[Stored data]
(* ===== verification/StakeInv.v ===== *)
(** * Every instruction keeps the crank's invariant

    The invariant of [StakePlan] through each instruction of the controller, and so
    in every reachable state. *)

From S2P Require Import Prelude MachineInt State Token AccountBytes StakeMath StakeTargets StakeView Cpi SplCpi StakeState.
From S2P Require Import StakeAccounts StakeCrank StakeSystem StakePlan StakeNeutral StakeDirected.

Open Scope Z_scope.

(** ** Integers read from account bytes *)

Lemma u64_le_range data off v : Forall u8 data -> u64_le data off = Some v -> u64 v.
Proof.
  intros Hd H. unfold u64_le, uint_le in H. destruct (checked_add64 off 8) as [stop|] eqn:E; [|done].
  apply fit_Some in E as [-> _]. cbn in H. unfold get_range in H.
  destruct (_ && _); [|done]. cbn in H. injection H as <-. replace (off + 8 - off) with 8 by lia.
  apply (read_u64_range data (Z.to_nat off)). eapply Forall_impl; [exact Hd|]. unfold u8. lia.
Qed.

Lemma pool_view_range data v : Forall u8 data -> PoolBytes.parse data = Ok v ->
  u64 (PoolBytes.pw_total_lamports v) /\ u64 (PoolBytes.pw_pool_token_supply v).
Proof.
  intros Hd H. unfold PoolBytes.parse in H. destruct (_ <? _); [done|]. destruct (negb _); [done|].
  do 9 (let x := fresh in let Hx := fresh in bind H as x Hx). bind H as total Ht. bind H as supply Hs. do 6 (let x := fresh in let Hx := fresh in bind H as x Hx).
  injection H as <-. cbn. ctl_ok Ht. ctl_ok Hs. eauto using u64_le_range.
Qed.

(** What [es_ok] reads. *)
Definition es_part (es : EpochState) :=
  (es_controller_epoch es, es_phase es, es_nav_total_lamports es, es_nav_fusol_supply es, es_reserve_target es,
   es_productive_lamports es, es_epoch_payout_budget_used es, es_churn_budget_total es, es_churn_budget_used es).

Lemma es_ok_ext es es' : es_part es = es_part es' -> es_ok es -> es_ok es'.
Proof. unfold es_part. intros E []. injection E as ?????????. split; same_fields es es'; assumption. Qed.

(** What [planned_ok] and the sums read of a record. *)
Definition planned_part (r : ValidatorRecord) :=
  (vr_directed_target r, vr_neutral_granted r, vr_final_target r, vr_remaining_capacity r, vr_status r).

Lemma planned_ok_ext nav r r' : planned_part r' = planned_part r -> planned_ok nav r -> planned_ok nav r'.
Proof. unfold planned_part. intros E []. injection E as E1 E2 E3 E4 E5. split; rewrite ?E1, ?E2, ?E3, ?E4, ?E5; done. Qed.

Section inv.
Context {R : Runtime} {S : StakeRuntime}.

(** ** Rewards *)

Lemma reward_effect due cfg recipient n es l es' l' : reward due cfg recipient n es l = Ok (es', l') ->
  exists used, es' = es <| es_epoch_payout_budget_used := used |> /\
    (0 <= n -> 0 <= es_epoch_payout_budget_used es <= CRANK_EPOCH_PAYOUT_BUDGET ->
     es_epoch_payout_budget_used es <= used <= CRANK_EPOCH_PAYOUT_BUDGET).
Proof.
  intros H. unfold reward in H. destruct due.
  - bind H as [[l1 used] paid] Hp. injection H as <- <-. exists used. split; [done|]. intros Hn Hu.
    unfold pay_crank_reward in Hp. bind Hp as u Hx. destruct (_ =? 0).
    + injection Hp as _ <- _. lia.
    + bind Hp as l2 Ht. bind Hp as v Hv. injection Hp as _ <- _. ctl_ok Hv. apply fit_Some in Hv as [-> _].
      pose proof (tok_amount_range l (cc_maintenance_vault cfg)). unfold payout. rlia.
  - injection H as <- <-. exists (es_epoch_payout_budget_used es). split; [by destruct es|lia].
Qed.

Lemma reward_spec due cfg recipient n es l es' l' :
  0 <= n -> 0 <= es_epoch_payout_budget_used es <= CRANK_EPOCH_PAYOUT_BUDGET ->
  reward due cfg recipient n es l = Ok (es', l') ->
  exists used, es' = es <| es_epoch_payout_budget_used := used |> /\
    es_epoch_payout_budget_used es <= used <= CRANK_EPOCH_PAYOUT_BUDGET.
Proof. intros Hn Hu H. apply reward_effect in H as (used & E & Hs). eauto. Qed.

Lemma es_ok_payout es used : 0 <= used <= CRANK_EPOCH_PAYOUT_BUDGET -> es_ok es ->
  es_ok (es <| es_epoch_payout_budget_used := used |>).
Proof. intros Hu []. by split. Qed.

Lemma crank_inv_payout es records used : 0 <= used <= CRANK_EPOCH_PAYOUT_BUDGET -> crank_inv es records ->
  crank_inv (es <| es_epoch_payout_budget_used := used |>) records.
Proof. intros Hu [He Hr Hp]. split; [by apply es_ok_payout|done|by apply (phase_ok_ext es)]. Qed.

Lemma reward_inv due cfg recipient n es l es' l' records : 0 <= n ->
  crank_inv es records -> reward due cfg recipient n es l = Ok (es', l') -> crank_inv es' records.
Proof.
  intros Hn C H. pose proof (eo_payout _ (ci_es _ _ C)) as He.
  destruct (reward_spec _ _ _ _ _ _ _ _ Hn He H) as (used & -> & Hu). apply crank_inv_payout; [lia|done].
Qed.

Lemma planned_sum_nonneg nav e records : all_planned nav e records ->
  0 <= planned_sum e vr_directed_target records.
Proof.
  intros H. apply msum_nonneg. intros k r Hk. unfold planned.
  destruct (Z.eqb_spec (vr_plan_epoch r) e) as [E|]; [|lia]. by destruct (H _ _ Hk E).
Qed.

(** ** Reconciliation and the pool update: nothing is planned yet *)

Lemma unplanned_early es records : 1 <= es_phase es <= 3 -> crank_inv es records -> unplanned es records.
Proof.
  intros Hp [_ _ H]. unfold phase_ok in H.
  assert (es_phase es = 1 \/ es_phase es = 2 \/ es_phase es = 3) as [E|[E|E]] by lia; by rewrite E in H.
Qed.

Lemma early_phase_ok es records : 1 <= es_phase es <= 3 -> unplanned es records -> phase_ok es records.
Proof.
  intros Hp H. unfold phase_ok.
  assert (es_phase es = 1 \/ es_phase es = 2 \/ es_phase es = 3) as [E|[E|E]] by lia; by rewrite E.
Qed.

Lemma unplanned_all nav es records : unplanned es records -> all_planned nav (es_controller_epoch es) records.
Proof. intros H k r Hk E. specialize (H _ _ Hk). lia. Qed.

Lemma kept_records nav nav' e records records' : records_ok nav e records -> kept records records' ->
  (0 < e -> all_planned nav' e records') -> records_ok nav' e records'.
Proof.
  intros [R1 R2 R3 R4] K A.
  split; [| | |done]; intros k r' Hr; destruct (K _ _ Hr) as (r & Hk & E1 & E2 & E3); rewrite ?E1, ?E2, ?E3; eauto.
Qed.

Lemma early_inv es es' records records' : crank_inv es records -> 1 <= es_phase es <= 3 ->
  kept records records' -> es_ok es' -> 1 <= es_phase es' <= 3 ->
  es_controller_epoch es' = es_controller_epoch es -> crank_inv es' records'.
Proof.
  intros C Hp K He Hp' Ee. pose proof (unplanned_early es records Hp C) as Hu.
  assert (unplanned es' records') as Hu'.
  { intros k r' Hk. destruct (K _ _ Hk) as (r & Hr & _ & E & _). rewrite E, Ee. by apply (Hu k). }
  split; [done| |by apply early_phase_ok].
  rewrite Ee. apply (kept_records _ _ _ _ _ (ci_records _ _ C) K). intros _. rewrite <- Ee. by apply unplanned_all.
Qed.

# [Action item]
Transcribe each line of the data above, unaltered, from the one where "Definition es_part (es" appears to the one where "es_productive_lamports es, es_epoch_payout_budget_used" appears, inclusive of both.

# [Completed exercise]
Definition es_part (es : EpochState) :=
  (es_controller_epoch es, es_phase es, es_nav_total_lamports es, es_nav_fusol_supply es, es_reserve_target es,
   es_productive_lamports es, es_epoch_payout_budget_used es, es_churn_budget_total es, es_churn_budget_used es).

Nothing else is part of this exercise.